Activity: Write out again, exactly, the lines below starting at the one with "valid_binary prec emax X" and ending at the one with "apply Z.mul_le_mono_nonneg; try".

Stored items

____

(** ** Multiplication *)

Lemma SFmul_err X Y :
  valid_binary prec emax X = true -> valid_binary prec emax Y = true ->
  SFfinite X = true -> SFfinite Y = true ->
  Rabs (SF2R X * SF2R Y) < bpow 1023 ->
  SFfinite (SFmul prec emax X Y) = true /\
  Rabs (SF2R (SFmul prec emax X Y) - SF2R X * SF2R Y)
    <= u64 * Rabs (SF2R X * SF2R Y) + eta64.
Proof.
  assert (Hz : 0 <= u64 * Rabs 0 + eta64).
  { rewrite Rabs_R0. unfold eta64. pose proof (bpow_gt0 (-1075)). lra. }
  destruct X as [sx|sx| |sx mx ex], Y as [sy|sy| |sy my ey];
    intros HvX HvY HfX HfY Hlt; try discriminate; cbn [SFmul];
    try (split; [done|]; cbn [SF2R];
         rewrite ?Rmult_0_l, ?Rmult_0_r, Rminus_diag; rewrite (Rabs_R0) at 1;
         exact Hz).
  apply valid_finite in HvX as [HcX HeX]. apply valid_finite in HvY as [HcY HeY].
  rewrite !SF2R_finite in *.
  pose proof (IZR_pos_gt0 mx). pose proof (IZR_pos_gt0 my).
  pose proof (bpow_gt0 ex). pose proof (bpow_gt0 ey).
  assert (Hval : sgn sx * (IZR (Z.pos mx) * bpow ex) * (sgn sy * (IZR (Z.pos my) * bpow ey))
                 = sgn (xorb sx sy) * (IZR (Z.pos (mx * my)) * bpow (ex + ey))).
  { rewrite sgn_xorb, Pos2Z.inj_mul, mult_IZR, bpow_add. ring. }
  rewrite Hval in *. rewrite Rabs_sgn in *.
  assert (Hpos : 0 <= IZR (Z.pos (mx * my)) * bpow (ex + ey)).
  { apply Rmult_le_pos; [apply IZR_le; lia|]. pose proof (bpow_gt0 (ex + ey)). lra. }
  rewrite (Rabs_pos_eq _ Hpos) in Hlt. rewrite (Rabs_pos_eq _ Hpos).
  apply (binary_round_aux_err _ _ _ _ (IZR (Z.pos (mx * my))));
    [lia|apply located_exact| |done].
  rewrite fexp64. cbn [Zdigits2].
  destruct (digits2_pos_bounds mx) as [Hlx _].
  destruct (digits2_pos_bounds my) as [Hly _].
  assert (Hd : (Z.pos (digits2_pos mx) + Z.pos (digits2_pos my) - 2
                < Zdigits2 (Z.pos (mx * my)))%Z).
  { apply Zdigits2_gt; [lia|].
    replace (Z.pos (digits2_pos mx) + Z.pos (digits2_pos my) - 2)%Z
      with ((Z.pos (digits2_pos mx) - 1) + (Z.pos (digits2_pos my) - 1))%Z by lia.
    rewrite Z.pow_add_r, Pos2Z.inj_mul by lia.
    apply Z.mul_le_mono_nonneg; try done; apply Z.pow_nonneg; lia. }
  cbn [Zdigits2] in Hd. lia.
Qed.

End Binary64Ops.

Section Binary64Add.
Local Open Scope R_scope.

Lemma Pos_iter_xO m d : Z.pos (Pos.iter xO m d) = (Z.pos m * 2 ^ Z.pos d)%Z.
Proof.
  induction d as [|d IH] using Pos.peano_ind.
  - cbn [Pos.iter]. lia.
  - rewrite Pos.iter_succ, Pos2Z.inj_succ, Z.pow_succ_r by lia.
    change (Z.pos (Pos.iter xO m d)~0) with (2 * Z.pos (Pos.iter xO m d))%Z.
    rewrite IH. lia.
Qed.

____

The answer:
  valid_binary prec emax X = true -> valid_binary prec emax Y = true ->
  SFfinite X = true -> SFfinite Y = true ->
  Rabs (SF2R X * SF2R Y) < bpow 1023 ->
  SFfinite (SFmul prec emax X Y) = true /\
  Rabs (SF2R (SFmul prec emax X Y) - SF2R X * SF2R Y)
    <= u64 * Rabs (SF2R X * SF2R Y) + eta64.
Proof.
  assert (Hz : 0 <= u64 * Rabs 0 + eta64).
  { rewrite Rabs_R0. unfold eta64. pose proof (bpow_gt0 (-1075)). lra. }
  destruct X as [sx|sx| |sx mx ex], Y as [sy|sy| |sy my ey];
    intros HvX HvY HfX HfY Hlt; try discriminate; cbn [SFmul];
    try (split; [done|]; cbn [SF2R];
         rewrite ?Rmult_0_l, ?Rmult_0_r, Rminus_diag; rewrite (Rabs_R0) at 1;
         exact Hz).
  apply valid_finite in HvX as [HcX HeX]. apply valid_finite in HvY as [HcY HeY].
  rewrite !SF2R_finite in *.
  pose proof (IZR_pos_gt0 mx). pose proof (IZR_pos_gt0 my).
  pose proof (bpow_gt0 ex). pose proof (bpow_gt0 ey).
  assert (Hval : sgn sx * (IZR (Z.pos mx) * bpow ex) * (sgn sy * (IZR (Z.pos my) * bpow ey))
                 = sgn (xorb sx sy) * (IZR (Z.pos (mx * my)) * bpow (ex + ey))).
  { rewrite sgn_xorb, Pos2Z.inj_mul, mult_IZR, bpow_add. ring. }
  rewrite Hval in *. rewrite Rabs_sgn in *.
  assert (Hpos : 0 <= IZR (Z.pos (mx * my)) * bpow (ex + ey)).
  { apply Rmult_le_pos; [apply IZR_le; lia|]. pose proof (bpow_gt0 (ex + ey)). lra. }
  rewrite (Rabs_pos_eq _ Hpos) in Hlt. rewrite (Rabs_pos_eq _ Hpos).
  apply (binary_round_aux_err _ _ _ _ (IZR (Z.pos (mx * my))));
    [lia|apply located_exact| |done].
  rewrite fexp64. cbn [Zdigits2].
  destruct (digits2_pos_bounds mx) as [Hlx _].
  destruct (digits2_pos_bounds my) as [Hly _].
  assert (Hd : (Z.pos (digits2_pos mx) + Z.pos (digits2_pos my) - 2
                < Zdigits2 (Z.pos (mx * my)))%Z).
  { apply Zdigits2_gt; [lia|].
    replace (Z.pos (digits2_pos mx) + Z.pos (digits2_pos my) - 2)%Z
      with ((Z.pos (digits2_pos mx) - 1) + (Z.pos (digits2_pos my) - 1))%Z by lia.
    rewrite Z.pow_add_r, Pos2Z.inj_mul by lia.
    apply Z.mul_le_mono_nonneg; try done; apply Z.pow_nonneg; lia. }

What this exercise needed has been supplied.